In other words, in the face of vague or incomplete human instructions and an incomplete education, AI uses its increasingly autonomous powers to improvise, or hallucinate, and not necessarily in ways that we want (or can detect).

When AI plans your retirement

Jay gives a neat example of an AI which provides financial and investment advice (the agent is called FAI, which Australians will find ironic). FAI has been fine-tuned through reinforcement learning with human and AI feedback to excel in constructing and managing complicated investment portfolios. In simulation, FAI maximizes long-term risk-adjusted performance over many different time horizons for many different wealth starting points and asset types.

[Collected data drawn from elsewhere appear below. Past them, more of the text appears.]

(** * AI-Job-Search-Agent: the tool adapters and the output normalizer

    A shallow embedding of [src/tools.py] and of the result-processing
    stage of [src/main.py].  Python values are an inductive type, Python
    strings are sequences of code points, exceptions are explicit
    results, and the calls made on the way (JSON parsing, the regular
    expression search, the pushes to the output sink) are recorded in a
    trace of events. *)

From Stdlib Require Import Ascii String.
From Stdlib Require Import List ZArith NArith Bool Lia.
From Stdlib Require DecimalN DecimalPos DecimalFacts.
Import ListNotations.

Local Open Scope N_scope.

(** ** Python strings *)

(** A Python [str] is a sequence of Unicode code points. *)
Definition pystr := list N.

Definition ch (a : ascii) : N := N_of_ascii a.

(** The Python literal ["..."], for ASCII text. *)
Definition u (s : string) : pystr := map N_of_ascii (list_ascii_of_string s).

Arguments ch : simpl never.
Arguments u : simpl never.

Definition pystr_eqb (a b : pystr) : bool :=
  if list_eq_dec N.eq_dec a b then true else false.

(** [str.isspace] on one code point, which is also what [\s] matches in a
    [str] pattern: the code points CPython lists as whitespace. *)
Definition is_space (c : N) : bool :=
  ((9 <=? c) && (c <=? 13)) || ((28 <=? c) && (c <=? 32))
  || (c =? 133) || (c =? 160) || (c =? 5760)
  || ((8192 <=? c) && (c <=? 8202))
  || (c =? 8232) || (c =? 8233) || (c =? 8239) || (c =? 8287) || (c =? 12288).

Fixpoint lstrip (s : pystr) : pystr :=
  match s with
  | c :: r => if is_space c then lstrip r else s
  | [] => []
  end.

Definition rstrip (s : pystr) : pystr := rev (lstrip (rev s)).

(** [s.strip()] *)
Definition strip (s : pystr) : pystr := rstrip (lstrip s).

(** [sep in s], for a one-character separator. *)
Definition contains (sep : N) (s : pystr) : bool := existsb (N.eqb sep) s.

(** [s.split(sep)], for a one-character separator: never empty. *)
Fixpoint split (sep : N) (s : pystr) : list pystr :=
  match s with
  | [] => [[]]
  | c :: r =>
      if c =? sep then [] :: split sep r
      else match split sep r with
           | p :: ps => (c :: p) :: ps
           | [] => [[c]]
           end
  end.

A client asks FAI to “construct a portfolio of investments and dynamically manage it to optimize my wealth for retirement.” While this instruction seems a good expression of the client’s objective to fund a comfortable retirement, FAI took the instruction of maximising wealth literally, and pursued a high risk investment strategy, the opposite of what the client wanted.

For the next FAI version, the objective was altered by the designers to “maximize the probability of a minimum comfortable amount of wealth at retirement,” and they generated significantly more synthetic training data to try to cover more of the possible space of investment strategies and actions an AI agent might take. This time FAI pursued a lower risk strategy but while generating significant wealth, the client was only rich “on paper” because the AI had mainly invested in illiquid assets.

AI needs to ‘hit the law books’

As reality is too complex to train AI for, Jay argues that “powerful AI deployed autonomously needs additional guardrails and guidance on not just how to better accomplish a given human’s goals, but also how to navigate externalities and tradeoffs.”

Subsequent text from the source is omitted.